Quoi qu’il en fût, Rosemonde ne prenait jamais un air renfrogné et n’élevait jamais la voix : elle était bien sûre que personne ne pourrait la trouver en faute.

Peut-être Lydgate et elle ne s’étaient-ils encore jamais sentis aussi loin l’un de l’autre ? Mais il avait de fortes raisons de ne pas différer la révélation qu’avait annoncée déjà sa brusque sortie de tout à l’heure ; en réalité, il se mêlait encore à son chagrin, en pensant au chagrin qu’il allait causer à Rosemonde, un peu de ce même désir qui l’avait poussé à parler prématurément, ce désir irrité d’éveiller en elle plus d’émotion pour ce qui le touchait. Mais il attendit de voir le plateau enlevé, les bougies allumées et de pouvoir compter sur une soirée tranquille. Cet intervalle donna le temps de revenir à la tendresse froissée.

Il parla tendrement.

— Chère Rosy, posez votre ouvrage et venez vous asseoir près de moi, dit-il doucement, éloignant la table et étendant le bras pour approcher un fauteuil du sien.
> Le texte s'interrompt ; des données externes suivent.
(** One step of a handler's execution on its view. *)
Ltac astep :=
  lazymatch goal with
  | |- awp _ (_ ≫= _) _ _ => apply awp_bind
  | |- awp _ (mret _) _ _ => apply awp_ret
  | |- awp _ (reject _ _) _ _ => apply awp_reject
  | |- awp _ (ensure _ _ _) _ _ => apply awp_ensure; intros ?
  | |- awp _ (some_or _ _ _) _ _ => apply awp_some_or; intros
  | |- awp _ (ok_or _ _ _) _ _ => apply awp_ok_or; intros
  | |- awp _ (fx_or _ _ _) _ _ => apply awp_fx_or; intros
  | |- awp _ (FX _) _ _ => apply awp_FX
  | |- awp _ (with_sessions _) _ _ => apply awp_sessions
  | |- awp _ (with_pending _) _ _ => apply awp_pending
  | |- awp _ (with_users _) _ _ => apply awp_users
  | |- awp _ (with_orgs _) _ _ => apply awp_orgs
  | |- awp _ (with_numbers _) _ _ => apply awp_numbers
  | |- awp _ (with_faxes _) _ _ => apply awp_faxes
  | |- awp _ (with_assigned (rel_find _)) _ _ => apply awp_assigned_find; [|intros _]
  | |- awp _ (with_assigned (rel_insert _)) _ _ => apply awp_assigned_insert; [intros _|intros _]
  | |- awp _ (with_assigned (rel_delete _)) _ _ => apply awp_assigned_delete; [|intros _]
  | |- awp _ assigned_rows _ _ => apply awp_assigned_rows
  | |- awp _ (Begin _) _ _ => apply awp_Begin
  | |- awp _ Rollback _ _ => apply awp_Rollback
  | |- awp _ (Commit _) _ _ => apply awp_Commit; [intros _ _|intros _]
  | |- awp _ (on_handle TX _) _ _ => apply awp_TX; intros _
  | |- awp _ (on_handle DB ?m) _ _ => change (on_handle DB m) with m
  | |- awp _ (match ?x with _ => _ end) _ _ => destruct x
  | |- effect _ (tbl_find _) _ _ => apply effect_find; [|intros _]
  | |- effect _ (tbl_first _) _ _ => apply effect_first; [|intros _]
  | |- effect _ (tbl_create _) _ _ => apply effect_create; [intros ? _ _ _|intros _]
  | |- effect _ (tbl_save _) _ _ => apply effect_save; [|intros _]
  | |- effect _ (tbl_delete _) _ _ => apply effect_delete; [|intros _]
  | |- effect _ (tbl_update _ _) _ _ => apply effect_update; [|intros _]
  end; cbn beta iota delta [if_ok].

Section spec.
Context {TS TP TU TO TN TA TF W : Type} `{!Table TS Session, !TableLaws TS Session}
  `{!Table TP PendingAuth, !TableLaws TP PendingAuth} `{!Table TU PortalUser, !TableLaws TU PortalUser}
  `{!TableTx TU PortalUser, !TableTxLaws TU PortalUser} `{!Table TO PortalOrg, !TableLaws TO PortalOrg}
  `{!Table TN PortalNumber, !TableLaws TN PortalNumber} `{!Relation TA UserNumber, !RelationLaws TA UserNumber}
  `{!Table TF InboundFax, !TableLaws TF InboundFax} `{!Upstream W} `{Crypto}.
Variable order : list string -> list string.
Variable Box : string.
#[local] Notation View := (View (W := W)).
#[local] Notation AM := (AM (TS := TS) (TP := TP) (TU := TU) (TO := TO) (TN := TN) (TA := TA) (TF := TF) (W := W)).
#[local] Notation AdminState := (AdminState (TS := TS) (TP := TP) (TU := TU) (TO := TO) (TN := TN) (TA := TA) (TF := TF) (W := W)).
#[local] Existing Instances am_ret am_bind.
Implicit Types (v : View) (env : AdminEnv).

Inductive request :=
| CreateOrg (req : option createOrgReq) | UpdateOrg (id : Z) (req : option updateOrgReq) | DeleteOrg (id : Z) (purge : bool)
| RotateSvc (id : Z) | ResyncOrg (id : Z)
| ReconcileOrg (enum : gmap string TenantNumber -> list (string * TenantNumber)) (id : Z)
| CreateNumber (req : option createNumberReq) | UpdateNumber (id : Z) (req : option updateNumberReq) | DeleteNumber (id : Z)
| SetAssignments (id : Z) (req : option (list Z))
| CreateUser (req : option createUserReq) | UpdateUser (id : Z) (req : option updateUserReq)
| ResetPassword (id : Z) (req : option string) | ResetTOTP (id : Z) | DeleteUser (actor : option Z) (id : Z)
| Direct (d : direct_request).

(** The status of the answer and what is left. *)
Definition run {A} (m : AM A) (st : AdminState) : Z * AdminState := (status (m st).1, (m st).2).

Definition serve_direct env (d : direct_request) : AdminState -> Z * AdminState :=
  match d with
  | CreateDirectTenant req => run (adminCreateDirectTenant req)
  | UpdateDirectTenant id req => run (adminUpdateDirectTenant id req)
  | DeleteDirectTenant id confirm => run (adminDeleteDirectTenant id confirm)
  | CreateDirectUser tid req => run (adminCreateDirectTenantUser env tid req)
  | UpdateDirectUser id req => run (adminUpdateDirectTenantUser id req)
  | DeleteDirectUser id => run (adminDeleteDirectTenantUser id)
  | CreateDirectNumber tid req => run (adminCreateDirectNumber tid req)
  | UpdateDirectNumber id req => run (adminUpdateDirectNumber id req)
  | DeleteDirectNumber tid number confirm => run (adminDeleteDirectNumber tid number confirm)
  end.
Rosemonde obéit. Lorsqu’elle s’avança vers lui, drapée de pâle mousseline transparente, sa taille élancée aux contours arrondis n’avait jamais paru plus gracieuse ; comme elle s’asseyait près de lui et posait une main sur le bras de son fauteuil, le regardant enfin et rencontrant ses yeux, sa joue et ses lèvres finement dessinées n’avaient jamais été plus belles, de cette beauté pure et sans tache qui nous ravit dans le printemps, dans l’enfance, dans tout ce qui porte la douce fraîcheur de la jeunesse. Cette vue toucha Lydgate, et confondit les premiers instants de son amour pour elle avec tous tes souvenirs que cette crise de douleur profonde avait éveillés en lui. Il posa doucement sa longue main sur la sienne.